『最も有望なる電車』
【画像は1932(昭和7)年】
小林一三氏は1873(明治6)年、山梨県生まれ。「慶応義塾」(現「慶応義塾大学」)で学び、卒業後は「三井銀行」(現「三井住友銀行」)に勤務した。1907(明治40)年、34歳の一三氏は上司だった岩下清周氏に誘われ、証券会社設立のため会社を辞めて大阪に向かったが叶わず、「箕面有馬電気軌道」(現「阪急電鉄」)の専務取締役となった。
鉄道事業とともに沿線宅地開発を行った一三氏の施策はそれまでになかったもので、その後の私鉄沿線開発の模範となった。出資者を募る際には日本初の企業広報誌『最も有望なる電車』を発行し、事業展開を説明した。
小林一三氏
【画像は1944(昭和19)年】
電車の中吊り広告を最初に考えたのも一三氏といわれている。住宅販売においては、持ち家が一部の富裕層に限られていた時代に、「頭金2割を支払い、残りを10年間の月賦で払い込む」という住宅ローンの先駆けとなる住宅販売方法を使い、サラリーマン層などの多くの人たちが、マイホームを持つ機会を作り上げた。
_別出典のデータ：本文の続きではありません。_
(** The database after inserting a message. *)
Definition inserted (w : ScheduleWakeup) (d : queue_db) : queue_db :=
  QueueDb (qd_cursors d) (<[message_id w := message_of w (clock (qd_reads d))]> (qd_queue d)) (S (qd_reads d)) (qd_uuids d)
    (qd_history d ++ [w]) (qd_acknowledged d).

Lemma insert_message_ok w d b d' : wakeup_value w ->
  insert_message clock w (message_id w) (serialize_schedule_wakeup w) d = (Ok b, d') ->
  (b = true /\ d' = inserted w d /\ qd_queue d !! message_id w = None) \/
  (b = false /\ d' = tick d /\ exists k r, qd_queue d !! k = Some r /\ same_occurrence (message_of w (clock (qd_reads d))) r = true).
Proof.
  intros Hw H. unfold insert_message in H. apply bindM_ok in H as (now & d1 & [-> ->]%clock_ok & H).
  cbv zeta in H. fold (message_of w (clock (qd_reads d))) in H. rewrite (message_of_check w _ Hw) in H.
  apply bindM_ok in H as ([] & d1 & [_ ->]%liftM_ok & H). unfold statement in H. cbn [tick qd_queue] in H.
  destruct (existsb _ _) eqn:E.
  - injection H as <- <-. right. split_and!; [done..|]. apply existsb_exists in E as ([k r] & Hin & Hs).
    apply list_elem_of_In, elem_of_map_to_list in Hin. by exists k, r.
  - destruct (qd_queue d !! message_id w) eqn:Eq; [done|]. injection H as <- <-. by left.
Qed.

(** Rows of the same occurrence hold the same wakeup. *)
Lemma same_occurrence_wakeup d k r w now : db_good d -> qd_queue d !! k = Some r -> wakeup_value w ->
  same_occurrence (message_of w now) r = true -> row_for w r /\ w ∈ qd_history d.
Proof.
  intros Hd Hk Hw Hs. destruct (rg_wakeup _ _ _ (dg_rows d Hd k r Hk)) as (w' & Hw' & Hr & Hh).
  unfold same_occurrence in Hs. rewrite !andb_true_iff, !bool_decide_eq_true, Z.eqb_eq in Hs. destruct Hs as [[H1 H2] H3].
  cbn [message_of mr_trigger_id mr_plan_revision mr_scheduled_occurrence] in *.
  assert (w' = w) as ->; [|done].
  destruct (wakeup_fields w (wv_post w Hw)) as (_ & _ & Hu%is_utc_spec). destruct (wakeup_fields w' (wv_post w' Hw')) as (_ & _ & Hu'%is_utc_spec).
  destruct Hr as [_ E1 E2 E3 _]. destruct w as [t p o], w' as [t' p' o']. cbn in *.
  rewrite E1 in H1. rewrite E2 in H2. rewrite E3 in H3. subst. f_equal. congruence.
Qed.

Lemma inserted_good w d : db_good d -> wakeup_value w -> 0 <= max_deliveries -> qd_queue d !! message_id w = None -> db_good (inserted w d).
Proof.
  intros Hd Hw Hmax Hn. pose proof Hd as [H1 H2 H3 H4 H5 H6 H7]. set (now := clock (qd_reads d)).
  assert (forall k h, holds_receipt (inserted w d) k h -> holds_receipt d k h) as Hrec.
  { intros k h (r & Hk & Hh). cbn in Hk. apply lookup_insert_Some in Hk as [[<- <-]|[_ Hk]]; [done|]. by exists r. }
  split; cbn [inserted qd_history qd_queue qd_uuids qd_cursors]; try done.
  - intros k r Hk. apply lookup_insert_Some in Hk as [[<- <-]|[_ Hk]].
    + split; cbn; try done; [|by apply message_of_check].
      exists w. split; [done|split; [apply message_of_row|]]. apply elem_of_app. right. left.
    + eapply row_good_history; [|by apply H1]. intros x Hx. apply elem_of_app. by left.
  - intros x [Hx|Hx]%elem_of_app.
    + destruct (H2 x Hx) as [(r & Hr & Hrf)|Ha]; [|by right]. left. exists r. split; [|done]. cbn.
      rewrite lookup_insert_ne; [done|]. intros E. rewrite E in Hn. congruence.
    + apply list_elem_of_singleton in Hx as ->. left. exists (message_of w now). split; [apply lookup_insert_eq|apply message_of_row].
  - intros k k' h Hk Hk'. eapply H3; by apply Hrec.
  - intros k h Hk. by eapply H6, Hrec.
Qed.

(** ** Producing a page *)

Definition wakeup_of (spec : TriggerSpec) (t : datetime) : ScheduleWakeup :=
  {| sw_trigger_id := ts_trigger_id spec; sw_plan_revision := ts_plan_revision spec; sw_scheduled_occurrence := t |}.

(** What a producing step leaves alone, and how the history grows. *)
Record produces (d d' : queue_db) (new : list ScheduleWakeup) : Prop := {
  pd_good : db_good d';
  pd_history : qd_history d' = qd_history d ++ new;
  pd_rows k r : qd_queue d !! k = Some r -> qd_queue d' !! k = Some r;
  pd_new k r : qd_queue d' !! k = Some r -> qd_queue d !! k = Some r \/ mr_receipt_handle r = None;
  pd_uuids : qd_uuids d' = qd_uuids d;
  pd_acknowledged : qd_acknowledged d' = qd_acknowledged d;
}.

Lemma produces_trans d1 d2 d3 n1 n2 : produces d1 d2 n1 -> produces d2 d3 n2 -> produces d1 d3 (n1 ++ n2).
Proof.
  intros [A1 A2 A3 A4 A5 A6] [B1 B2 B3 B4 B5 B6]. split; [done|by rewrite B2, A2, <- app_assoc|auto| |congruence..].
  intros k r H. destruct (B4 k r H) as [H'|H']; [by apply A4|by right].
Qed.

Lemma tick_produces d : db_good d -> produces d (tick d) [].
Proof. intros H. split; try done; [by apply tick_good|by rewrite app_nil_r|by left]. Qed.

Lemma enqueue_occurrences_ok spec l : forall d n d',
  0 <= max_deliveries -> db_good d -> (forall t, t ∈ l -> in_range t) ->
  enqueue_occurrences clock spec l d = (Ok n, d') ->
  exists new, produces d d' new /\ qd_cursors d' = qd_cursors d /\ sublist new (wakeup_of spec <$> l) /\
              (forall t, t ∈ l -> wakeup_of spec t ∈ qd_history d') /\ n = Z.of_nat (length new).
Proof.
  induction l as [|t l IH]; intros d n d' Hmax Hd Hl H; cbn [enqueue_occurrences] in H.
  { injection H as <- <-. exists []. split_and!; try done; [|intros t Ht; by apply elem_of_nil in Ht].
    split; try done; [by rewrite app_nil_r|by left]. }
  apply bindM_ok in H as (w & d1 & [Hw ->]%liftM_ok & H). apply seq_ok in Hw as [Hpost [= <-]]. fold (wakeup_of spec t) in *.
  assert (wakeup_value (wakeup_of spec t)) as Hw by (split; [done|apply Hl; left]).
  apply bindM_ok in H as (b & d1 & Hi & H). apply bindM_ok in H as (m & d2 & Hrest & H). injection H as <- <-.
  assert (exists new1, produces d d1 new1 /\ qd_cursors d1 = qd_cursors d /\ wakeup_of spec t ∈ qd_history d1 /\
            new1 = if b then [wakeup_of spec t] else []) as (new1 & Hp1 & Hc1 & Hh1 & Hn1).
  { destruct (insert_message_ok _ _ _ _ Hw Hi) as [(-> & -> & Hn)|(-> & -> & k & r & Hk & Hs)].
    - exists [wakeup_of spec t]. split_and!; [|done| |done]; [|apply elem_of_app; right; left].
      split; try done; [by apply inserted_good| |].
      + intros k r Hk. cbn. rewrite lookup_insert_ne; [done|]. congruence.
      + intros k r Hk. cbn in Hk. apply lookup_insert_Some in Hk as [[<- <-]|[_ Hk]]; [by right|by left].
    - exists []. split_and!; [by apply tick_produces|done| |done]. destruct (same_occurrence_wakeup d k r _ _ Hd Hk Hw Hs) as [_ Hh]. exact Hh. }
  destruct (IH d1 m d2 Hmax (pd_good _ _ _ Hp1) (fun x Hx => Hl x (list_elem_of_further _ _ _ Hx)) Hrest) as (new & Hp & Hc & Hsub & Hall & ->).
  exists (new1 ++ new). split_and!.
  - by eapply produces_trans.
  - congruence.
  - rewrite Hn1. rewrite fmap_cons. destruct b; cbn; by constructor.
  - intros x [->|Hx]%elem_of_cons; [|by apply Hall]. rewrite (pd_history _ _ _ Hp). apply elem_of_app. by left.
  - rewrite length_app, Hn1. destruct b; cbn [length Z.b2z]; lia.
Qed.

(** ** Advancing one trigger *)

(** A prepared trigger whose zone is a real zone, and readings of the scheduler's
    clock with room for the conversions. *)
Definition zone_ok (p : prepared) : Prop := forall t, Z.abs (pr_zone p t) < us_per_day.
Definition tick_ok (t : datetime) : Prop := utc_minute t /\ convertible (instant t) /\ convertible (instant t + us_per_minute).

Lemma utc_minute_eq a b : utc_minute a -> utc_minute b -> instant a = instant b -> a = b.
Proof. intros [Ea _] [Eb _] E. by rewrite Ea, Eb, E. Qed.

Lemma utc_minute_utc i : i mod us_per_minute = 0 -> utc_minute (utc i).
Proof. intros H. split; by rewrite instant_utc. Qed.

Lemma convertible_between a b t : convertible a -> convertible b -> a <= t <= b -> convertible t.
Proof. unfold convertible. lia. Qed.

Lemma convertible_in_range t : convertible t -> in_range (utc t).
Proof.
  intros H. unfold in_range, utc. destruct (days_between (Some 0) t) as [-> Hd]; [|done].
  unfold convertible in H. assert (0 < us_per_day) by done. lia.
Qed.

Lemma floor_minute t : utc_minute t -> convertible (instant t) -> floor_utc_minute t = Ok t.
Proof.
  intros [E H] Hc. unfold floor_utc_minute. rewrite E at 1. cbn [is_naive utc dt_offset is_none schedule_reject reject_if mbind result_bind].
  unfold astimezone_utc. rewrite checked_in_range by by apply convertible_in_range. cbn [mbind result_bind].
  rewrite instant_utc, H, Z.sub_0_r. by rewrite <- E.
Qed.

Lemma add_minutes_ok t n t' : utc_minute t -> add_minutes t n = Ok t' -> t' = utc (instant t + n * us_per_minute) /\ utc_minute t'.
Proof.
  intros [E H]. rewrite E. unfold add_minutes, checked_datetime. rewrite instant_utc. cbn [utc dt_local dt_offset].
  destruct (_ && _); [|done]. intros [= <-]. split; [done|]. apply utc_minute_utc. by rewrite Z.add_mod, H, Z.mod_mul.
Qed.

Definition trigger_key (p : prepared) : string := ts_trigger_id (pr_spec p).

(** The stored cursor belongs to another definition of the trigger. *)
Definition cut_over (p : prepared) (d : queue_db) : bool :=
  match qd_cursors d !! trigger_key p with
  | Some row => negb (bool_decide (cw_spec_sha256 row = pr_sha256 p))
  | None => false
  end.
Definition start_of (p : prepared) (first_cursor : datetime) (d : queue_db) : datetime :=
  match qd_cursors d !! trigger_key p with Some row => cw_cursor_utc row | None => first_cursor end.
Definition page_of (p : prepared) (max_scan_minutes max_occurrences : Z) : Z :=
  if negb (ts_enabled (pr_spec p)) then max_scan_minutes else Z.min max_scan_minutes max_occurrences.

(** The occurrences of a trigger between two cursors. *)
Definition due_between (p : prepared) (a b : datetime) : list datetime :=
  if ts_enabled (pr_spec p) then occurrences (pr_expression p) (pr_zone p) (instant a) (span a b) else [].

Record advanced (p : prepared) (horizon first_cursor : datetime) (max_scan_minutes max_occurrences : Z)
    (d d' : queue_db) (c : datetime) (new : list ScheduleWakeup) : Prop := {
  ad_produces : produces d d' new;
  ad_cursor : exists now, qd_cursors d' = <[trigger_key p := CursorRow (trigger_key p) (pr_sha256 p) c now]> (qd_cursors d);
  ad_minute : utc_minute c;
  ad_cut : cut_over p d = true -> c = horizon /\ new = [];
  ad_page : cut_over p d = false ->
    instant c = Z.min (instant horizon) (instant (start_of p first_cursor d) + page_of p max_scan_minutes max_occurrences * us_per_minute) /\
    instant (start_of p first_cursor d) <= instant c /\
    sublist new (wakeup_of (pr_spec p) <$> due_between p (start_of p first_cursor d) c) /\
    (forall t, t ∈ due_between p (start_of p first_cursor d) c -> wakeup_of (pr_spec p) t ∈ qd_history d');
}.

Lemma update_cursor_ok t sha c d u d' : update_cursor clock t sha c d = (Ok u, d') -> is_Some (qd_cursors d !! t) ->
  d' = with_cursors (<[t := CursorRow t sha c (clock (qd_reads d))]> (qd_cursors d)) (tick d).
Proof.
  intros H [row Hrow]. unfold update_cursor in H. apply bindM_ok in H as (now & d1 & [-> ->]%clock_ok & H).
  apply bindM_ok in H as ([] & d1 & [_ ->]%liftM_ok & H). unfold statement in H. cbn [tick qd_cursors] in H. rewrite Hrow in H. by injection H as _ <-.
Qed.

Lemma insert_cursor_ok t sha c d u d' : insert_cursor clock t sha c d = (Ok u, d') ->
  d' = with_cursors (<[t := CursorRow t sha c (clock (qd_reads d))]> (qd_cursors d)) (tick d).
Proof.
  intros H. unfold insert_cursor in H. apply bindM_ok in H as (now & d1 & [-> ->]%clock_ok & H). cbv zeta in H.
  apply bindM_ok in H as ([] & d1 & [_ ->]%liftM_ok & H). unfold statement in H. cbn [tick qd_cursors] in H.
  destruct (is_some _); [done|]. by injection H as _ <-.
Qed.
ほかにも、一三氏自らも脚本を書いた「宝塚少女歌劇団」(現「宝塚歌劇」)の創立、鉄道会社直営としては世界でも初めての百貨店、「阪急百貨店」(現「阪急うめだ本店」)の開業など、数々の成功を収め、1957(昭和32)年に84歳で没した。
2010(平成22)年には池田市建石町に「小林一三記念館」がオープンした。この記念館の建物は一三氏の邸宅「雅俗山荘」だったもので、書斎などを公開し、その軌跡をたどる展示とともに茶室、庭園、邸宅レストランをもつ記念館に生まれ変わっている。